Le quartier mouvementé d’Exarcheia offre volontiers et par principe ses coins de rues aux artistes de street art. Ici, le canevas est souvent recyclé et l’éphémère des tags et des graffitis n’enlève rien à la qualité de certaines œuvres. Ainsi, les grandes créations murales d’artistes reconnus font partie intégrante du paysage : sur la rue Navarinou, à côté du parc géré par les habitants du quartier, l’artiste italien Blu signe une création pleine de couleurs évoquant les valeurs de la solidarité sociale, de la lutte collective et de l’autogestion. Ailleurs, on retrouve les figures féminines de Sonke un peu partout dans le quartier.

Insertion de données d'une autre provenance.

(** A row of a returned table: where its fields come from. *)
Lemma result_row (df_raw : ref) (tz_name : string) (in_prog_set done_set : gset string)
    (h : heap) (results : list MetricResult) (statuses : list string)
    (r : MetricResult) :
  (compute_metrics to_datetime today_in df_raw tz_name in_prog_set done_set h).2
    = inr (results, statuses) →
  r ∈ results →
  let rows := working_set to_datetime (h !!! df_raw) in
  let first (aliases : gset string) :=
    series_min (Event.Date_of_change <$>
                  filter (λ e, Event.Key e = Key r)
                    (filter (λ e, isin aliases (Event.Status_new e)) rows)) in
  ∃ today_local,
    today_in tz_name = Some today_local
    ∧ In_Progress_Date r = first in_prog_set
    ∧ Done_Date r = first done_set
    ∧ Days r = row_days today_local r
    ∧ Metric_Type r = row_type r
    ∧ ∃ e, e ∈ rows ∧ Event.Key e = Key r
           ∧ (isin in_prog_set (Event.Status_new e) ∨ isin done_set (Event.Status_new e)).
Proof.
  intros Hout Hr rows first.
  rewrite compute_metrics_outcome in Hout. unfold outcome in Hout.
  case_decide; [|done]. destruct (locate _); [done|].
  destruct (today_in tz_name) as [today_local|]; [|done].
  cbv zeta in Hout. fold rows in Hout. simplify_eq.
  exists today_local. split; [done|].
  apply elem_of_merge_sort in Hr.
  apply list_elem_of_fmap in Hr as (r1 & -> & Hr).
  apply list_elem_of_fmap in Hr as (r0 & -> & Hr).
  apply elem_of_merge_outer in Hr as (Hkey & Hip & Hdn);
    [|apply NoDup_groupby_min..].
  assert (∀ aliases e,
    e ∈ filter (λ e, isin aliases (Event.Status_new e)) rows → notna (Event.Key e)).
  { intros aliases e [_ He]%list_elem_of_filter.
    by apply working_set_retained in He as [? _]. }
  rewrite lookup_groupby_min in Hip, Hdn by eauto.
  split_and!; [done..|].
  destruct Hkey as [Hkey|Hkey];
    apply elem_of_groupby_min_keys in Hkey as (e & [? ?]%list_elem_of_filter & ?);
    exists e; auto.
Qed.
Lemma get_project_python_files_scan_witness :
  get_project_python_files Posix.join Sample.basename Sample.project Sample.ide
  = ["/p/main.py"; "/p/pkg/__init__.py"; "/p/pkg/core.py"] ∧
  ∀ p, p ∈ get_project_python_files Posix.join Sample.basename Sample.project Sample.ide ↔
     ∃ comps file, file_at Sample.project comps file ∧ endswith file ".py" = true ∧
       (∀ c, c ∈ comps → c ∉ exclude_dirs Sample.basename Sample.ide) ∧
       p = Posix.join (foldl Posix.join "/p" comps) file.
Proof.
  split; [vm_compute; reflexivity|].
  apply (get_project_python_files_scan Posix.join Sample.basename Sample.project
           Sample.ide "/p"); [reflexivity|discriminate].
Defined.

(** ** The dependency panel *)

Section PanelProps.

Variable builtin_module_names : list string.
Variable find_spec : string → find_spec_result.

Lemma elem_of_dependency_rows imports missing (installed : gmap string pyval) dep st :
  (dep, st) ∈ dependency_rows builtin_module_names find_spec imports missing installed ↔
  (dep ∈ imports ∨ is_Some (installed !! dep)) ∧
  is_standard_library builtin_module_names find_spec dep = false ∧
  st = (if bool_decide (dep ∈ missing) then Missing
        else ShownVersion (installed !! Str.lower dep)).
Proof.
  unfold dependency_rows. rewrite list_elem_of_bind.
  setoid_rewrite merge_sort_Permutation. setoid_rewrite elem_of_elements.
  setoid_rewrite elem_of_union. setoid_rewrite elem_of_dom. split.
  - intros (d & Hrow & Hd).
    destruct (is_standard_library _ _ d) eqn:Hstd; [by apply elem_of_nil in Hrow|].
    case_bool_decide as Hm; apply list_elem_of_singleton in Hrow;
      injection Hrow as -> ->; rewrite Hstd.
    + by rewrite bool_decide_eq_true_2.
    + by rewrite bool_decide_eq_false_2.
  - intros (Hd & Hstd & ->). exists dep. split; [|done]. rewrite Hstd.
    case_bool_decide; apply list_elem_of_singleton; done.
Qed.



Lemma missing_install_name imports (installed : gmap string pyval) dep :
  dep ∈ missing_packages builtin_module_names find_spec installed imports →
  import_to_package_map !! Str.lower dep = None ∧ installed !! Str.lower dep = None.
Proof.
  intros (imp & _ & _ & Hnone & ->)%elem_of_missing_packages.
  rewrite install_name_lower. split; [|done].
  unfold package_name, dict_get.
  destruct (import_to_package_map !! Str.lower imp) as [v|] eqn:Hv; simpl.
  - by apply alias_value in Hv as [_ ?].
  - exact Hv.
Qed.

End PanelProps.


(** X23. On the list that [get_missing_packages] computes, the panel and
    the list agree for an import that the alias table leaves alone: its row
    says [Missing] exactly when its lower-case name is not installed. An
    import that the table renames never gets a [Missing] row: its row shows
    what the installed mapping has under the import name, while its install
    name is in the list when the package is not installed. *)
Theorem dependency_rows_alias
    (builtin_module_names : list string) (find_spec : string → find_spec_result)
    (imports : gset string) (installed : gmap string pyval) (dep : string) :
  dep ∈ imports →
  is_standard_library builtin_module_names find_spec dep = false →
  let missing := missing_packages builtin_module_names find_spec installed imports in
  let rows := dependency_rows builtin_module_names find_spec imports missing installed in
  (import_to_package_map !! Str.lower dep = None →
   ((dep, Missing) ∈ rows ↔ installed !! Str.lower dep = None)) ∧
  (is_Some (import_to_package_map !! Str.lower dep) →
   ((dep, ShownVersion (installed !! Str.lower dep)) ∈ rows) ∧
   ((dep, Missing) ∉ rows) ∧
   (installed !! package_name dep = None →
    install_name dep ∈ missing ∧
    is_Some (install_all_button missing))).
Proof.
  intros Hin Hstd missing rows. subst rows. split.
  - intros Hplain. rewrite elem_of_dependency_rows. split.
    + intros (_ & _ & Hst). case_bool_decide as Hm; [|done].
      by apply missing_install_name in Hm as [_ ?].
    + intros Hnone. split_and!; [by left|done|].
      rewrite bool_decide_eq_true_2; [done|].
      apply elem_of_missing_packages. exists dep. split; [done|].
      unfold contributes, package_name, install_name, dict_get.
      by rewrite Hplain.
  - intros [v Hv].
    assert (Hnm : dep ∉ missing).
    { intros [Hm _]%missing_install_name. congruence. }
    split_and!.
    + apply elem_of_dependency_rows. split_and!; [by left|done|].
      by rewrite bool_decide_eq_false_2.
    + rewrite elem_of_dependency_rows. intros (_ & _ & Hst).
      by rewrite bool_decide_eq_false_2 in Hst.
    + intros Hnone.
      assert (Hm : install_name dep ∈ missing).
      { apply elem_of_missing_packages. by exists dep. }
      split; [done|]. unfold install_all_button.
      destruct missing; [by apply elem_of_nil in Hm|eauto].
Qed.
(* ===== verification/_CoqProject ===== *)
-Q . S2P
Prelude.v
Dll.v
Frames.v
PmmManager.v
FitAlloc.v
NextFit.v
Buddy.v
PageTable.v
Vma.v
Swap.v
Vmm.v
AddrSpace.v
ExitSpace.v
Slob.v
SkewHeap.v
ProcData.v
Sched.v
Timers.v
Sync.v
Monitor.v
Proc.v
Bitmap.v
SfsDisk.v
Iobuf.v
SfsInode.v
SfsFile.v
SfsDir.v
Mksfs.v
Image.v
ImageMount.v
Vfs.v
File.v
Sysfile.v
Opens.v
Cstring.v
Console.v
Devices.v
Exec.v
ExecFile.v
Trap.v
ProcMem.v
(* ===== verification/PmmManager.v ===== *)
(** [struct pmm_manager] of kern/mm/pmm.h as an interface: the operations of a physical memory
    manager and what it promises the rest of the kernel.  FitAlloc.v discharges the promises for the
    first-fit and best-fit managers; PageTable.v is proved against the interface. *)
From S2P Require Import Prelude Frames.

Module PmmManager.
Import Frames.

(** The operations of [struct pmm_manager], and the accessors of the reference count of a frame
    ([page_ref], [set_page_ref]). *)
Class pmm_manager (S : Type) := {
  init_memmap : Z → Z → M S unit;
  alloc_pages : Z → M S (option Z);
  free_pages : Z → Z → M S unit;
  nr_free_pages : M S Z;
  page_ref : Z → S → option Z;
  set_page_ref : Z → Z → M S unit }.

(** [pm_frames s] are the frames the manager was given, [pm_free s] those that are free. *)
Class pmm_laws (S : Type) `{pmm_manager S} := {
  pm_inv : S → Prop;
  pm_frames : S → gset Z;
  pm_free : S → gset Z;
  pm_free_frames s : pm_inv s → pm_free s ⊆ pm_frames s;
  pm_bound s i : pm_inv s → i ∈ pm_frames s → 0 ≤ i < max_frames;
  pm_ref_frames s i : pm_inv s → i ∈ pm_frames s → is_Some (page_ref i s);
  pm_count s : pm_inv s → nr_free_pages s = Ret (Z.of_nat (size (pm_free s)), s);
  pm_alloc s n : pm_inv s → 0 < n →
    ∃ r s', alloc_pages n s = Ret (r, s') ∧ pm_inv s' ∧ pm_frames s' = pm_frames s ∧
      match r with
      | Some p => frames (p, n) ⊆ pm_free s ∧ pm_free s' = pm_free s ∖ frames (p, n) ∧
          (∀ i, i ∈ frames (p, n) → page_ref i s' = Some 0) ∧
          (∀ i, i ∉ pm_free s → page_ref i s' = page_ref i s)
      | None => s' = s ∧ ∀ p, ¬ frames (p, n) ⊆ pm_free s
      end;
  pm_release s p n : pm_inv s → 0 < n → frames (p, n) ⊆ pm_frames s ∖ pm_free s →
    ∃ s', free_pages p n s = Ret (tt, s') ∧ pm_inv s' ∧ pm_frames s' = pm_frames s ∧
      pm_free s' = pm_free s ∪ frames (p, n) ∧
      (∀ i, i ∉ pm_free s ∪ frames (p, n) → page_ref i s' = page_ref i s);
  pm_set_ref s i r : pm_inv s → i ∈ pm_frames s ∖ pm_free s →
    ∃ s', set_page_ref i r s = Ret (tt, s') ∧ pm_inv s' ∧ pm_frames s' = pm_frames s ∧
      pm_free s' = pm_free s ∧ page_ref i s' = Some r ∧
      (∀ j, j ≠ i → page_ref j s' = page_ref j s) }.

End PmmManager.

Enfin, les artistes ne se limitent pas aux quartiers centraux d’Athènes : les étudiants des Beaux-Arts laissent leurs signatures tout au long de la rue Piraios, l’axe central qui relie la capitale au port du Pirée, sans oublier la galerie permanente qu’est devenu le campus de l’École Polytechnique dans le quartier de Zografou… Malgré quelques regards parfois suspicieux voire hostiles concernant les graffitis, Athènes s’appuie aujourd’hui sur le talent des street artistes afin de repenser ses relations avec les habitants et les visiteurs.